Always relaunch Chromatics as Administrator
Chromatics needs admin privileges to read FFXIV memory. When on, Chromatics will silently relaunch itself with admin rights instead of showing the usual relaunch prompt.
Default: Disabled.
Send anonymous performance and error telemetry
Lets Chromatics send anonymous crash reports to help us catch and fix bugs faster. Chromatics never sends any personally identifying information - just the crash itself, the app version, and basic environment info. If Chromatics crashes, a small dialog appears where you can add a comment describing what you were doing and choose whether to send the report. This dialog always appears whether you've opted in or out, and sending is always your choice.
Default: Enabled.
Check for Updates
Runs an update check immediately. If a new version is available, Chromatics will download and install it.
Reset Chromatics
Resets Chromatics back to defaults. All of your config files in %AppData%\Chromatics\ are removed. You'll need to restart Chromatics afterwards and go through the First Run wizard again. Consider exporting your layers and palettes first if you'd like to keep them.
Collect Logs
Bundles your diagnostic data into a single ZIP at a location of your choosing. Attach this ZIP when asking for support on Discord or GitHub - it gives us everything we need to help.
The ZIP contains:
The current Console tab as
console.log, plus the rotatingverbose.logfrom%AppData%\Chromatics\.system-info.txt- Chromatics version, OS, .NET runtime, architecture, install kind, install / config folder paths, your Windows machine name, and your Windows username.A
config/folder with copies of yourlayers,palette,effects, andsettings.chromatics4files (plus any legacy.chromatics3files).

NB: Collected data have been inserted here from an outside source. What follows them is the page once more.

(* ===== verification/Solution.v ===== *)
(** * Solution: auctions and single-order solutions

    [crates/solvers/src/domain/auction.rs] and
    [crates/solvers/src/domain/solution.rs]: the auction, the trades, prices and
    interactions of a solution, how a swap becomes a solution of one order, and
    which interactions the settlement contract's buffers can replace. *)

From stdpp Require Import base gmap sets list strings.
From Stdlib Require Import ZArith Lia Permutation.
From S2P Require Import Prelude Collections Eth Liquidity.

Open Scope Z_scope.

(** ** [domain::auction] *)
Record Token := mkToken {
  token_decimals : option Z;
  token_symbol : option string;
  token_reference_price : option Z;
  token_available_balance : Z;
  token_trusted : bool;
}.

Definition Tokens := gmap address Token.

Definition reference_price (tokens : Tokens) (token : address) : option Z :=
  let? t := tokens !! token in token_reference_price t.

Inductive AuctionId := SolveId (id : Z) | QuoteId.

(** A deadline is a point in time, in milliseconds. *)
Record Auction := mkAuction {
  auction_id : AuctionId;
  auction_tokens : Tokens;
  auction_orders : list Order;
  auction_liquidity : list Liquidity;
  auction_gas_price : Z;
  auction_deadline : Z;
}.

Definition Deadline_remaining (now deadline : Z) : option Z :=
  if deadline - now <? 0 then None else Some (deadline - now).
Definition Deadline_reduce (deadline duration : Z) : Z := deadline - duration.

(** ** Trades *)
Inductive Fee := FeeProtocol | FeeSurplus (fee : Z).

Definition Fee_surplus (f : Fee) : option Z :=
  match f with FeeProtocol => None | FeeSurplus fee => Some fee end.

Definition is_surplus (f : Fee) : bool :=
  match f with FeeSurplus _ => true | FeeProtocol => false end.

Record Fulfillment := mkFulfillment {
  ff_order : Order;
  ff_executed : Z;
  ff_fee : Fee;
}.

Definition Fulfillment_new (order : Order) (executed : Z) (fee : Fee) : option Fulfillment :=
  if negb (Bool.eqb (is_surplus fee) (solver_determines_fee order)) then None
  else
    let? (fill, full) :=
      match order_side order with
      | Buy => Some (asset_amount (order_buy order), executed)
      | Sell => let? full := checked_add executed (default 0 (Fee_surplus fee)) in
                Some (asset_amount (order_sell order), full)
      end in
    if (negb (order_partially_fillable order) && negb (full =? fill))
       || (order_partially_fillable order && (fill <? full))
    then None
    else Some (mkFulfillment order executed fee).

Definition Fulfillment_fill (order : Order) : option Fulfillment :=
  let executed := match order_side order with
                  | Buy => asset_amount (order_buy order)
                  | Sell => asset_amount (order_sell order)
                  end in
  Fulfillment_new order executed FeeProtocol.

Definition Fulfillment_executed (f : Fulfillment) : Asset :=
  mkAsset (match order_side (ff_order f) with
           | Buy => asset_token (order_buy (ff_order f))
           | Sell => asset_token (order_sell (ff_order f))
           end) (ff_executed f).

Definition Fulfillment_surplus_fee (f : Fulfillment) : option Asset :=
  let? fee := Fee_surplus (ff_fee f) in
  Some (mkAsset (asset_token (order_sell (ff_order f))) fee).

(** [order::Signature]; the words [r] and [s] of an ECDSA signature are their 32
    bytes. *)
Record EcdsaSignature := mkEcdsaSignature { ecdsa_r : list Z; ecdsa_s : list Z; ecdsa_v : Z }.

Definition EcdsaSignature_to_bytes (sig : EcdsaSignature) : list Z :=
  ecdsa_r sig ++ ecdsa_s sig ++ [ecdsa_v sig].

Inductive Signature :=
| Eip712 (sig : EcdsaSignature)
| EthSign (sig : EcdsaSignature)
| Eip1271 (bytes : list Z)
| PreSign.

Record JitOrder := mkJitOrder {
  jit_owner : address;
  jit_signature : Signature;
  jit_sell : Asset;
  jit_buy : Asset;
  jit_side : Side;
  jit_class : Class_;
  jit_partially_fillable : bool;
  jit_valid_to : Z;
  jit_app_data : Z;
  jit_receiver : address;
}.

Record JitTrade := mkJitTrade { jt_order : JitOrder; jt_executed : Z; jt_fee : Z }.

Inductive Trade :=
| FulfillmentT (f : Fulfillment)
| JitT (t : JitTrade).

(** ** Interactions *)
Record LiquidityInteraction := mkLiquidityInteraction {
  lint_liquidity : Liquidity;
  lint_input : Asset;
  lint_output : Asset;
  lint_internalize : bool;
}.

The settings.chromatics4 file includes any Philips Hue bridge IP and bridge key, and your LIFX and Yeelight adopted-device lists. Chromatics never sends this ZIP automatically; you choose where to save it and who to share it with. See the Privacy Policy for the full breakdown.
Where are the old "Advanced Settings"?
A handful of deeper options that used to require editing settings.chromatics3 by hand are now exposed in the UI (keyboard layout, global brightness, beta opt-in, admin elevation, device provider toggles). The only settings that still live in the file are very niche tuning values and can be changed by editing settings.chromatics4 in %AppData%\Chromatics\ while Chromatics is closed.
rgbRefreshRate
Refresh rate (in seconds) of the RGB rendering surface. Default 0.05. Lower values are smoother but use more CPU. Values below 0.05 are not recommended.
Takes effect on restart.
criticalHpPercentage
The HP percentage at which the HP Tracker switches to its critical colour. Default 20.0.
deviceHueBridgeIP
The Hue bridge address. Normally set automatically during pairing, but can be filled in by hand if you're restoring a backup.
openRgbServerIp
IP address of the OpenRGB SDK server Chromatics connects to when the OpenRGB provider is enabled. Default 127.0.0.1 (local machine). Set this to another machine's IP on your LAN to drive lighting from a remote OpenRGB instance. Port is fixed at 6742.
Takes effect on restart, or when the OpenRGB provider toggle is flipped off then back on.
eVisionUpdateRateHz
Update rate (frames per second) for the EVision keyboard provider. Default 10. Raise it for smoother dynamic effects at the cost of more frequent writes to the keyboard's storage chip; lower it to cut wear from continuous use. Clamped to 1-30 at provider start - out-of-range or non-numeric values fall back to the default.
Takes effect on restart, or when the EVision provider toggle is flipped off then back on.
redragonUpdateRateHz
Update rate (frames per second) for the Redragon mouse provider. Default 15. Each frame is two HID feature reports (colour write plus apply commit) and the firmware briefly dips PWM output on every commit, which reads as flicker at high rates on the M908 Impact and similar boards. Lower the value to cut flicker further; raise it for smoother dynamic effects if your specific mouse does not show flicker. Clamped to 1-30 at provider start - out-of-range or non-numeric values fall back to the default.
Takes effect on restart, or when the Redragon provider toggle is flipped off then back on.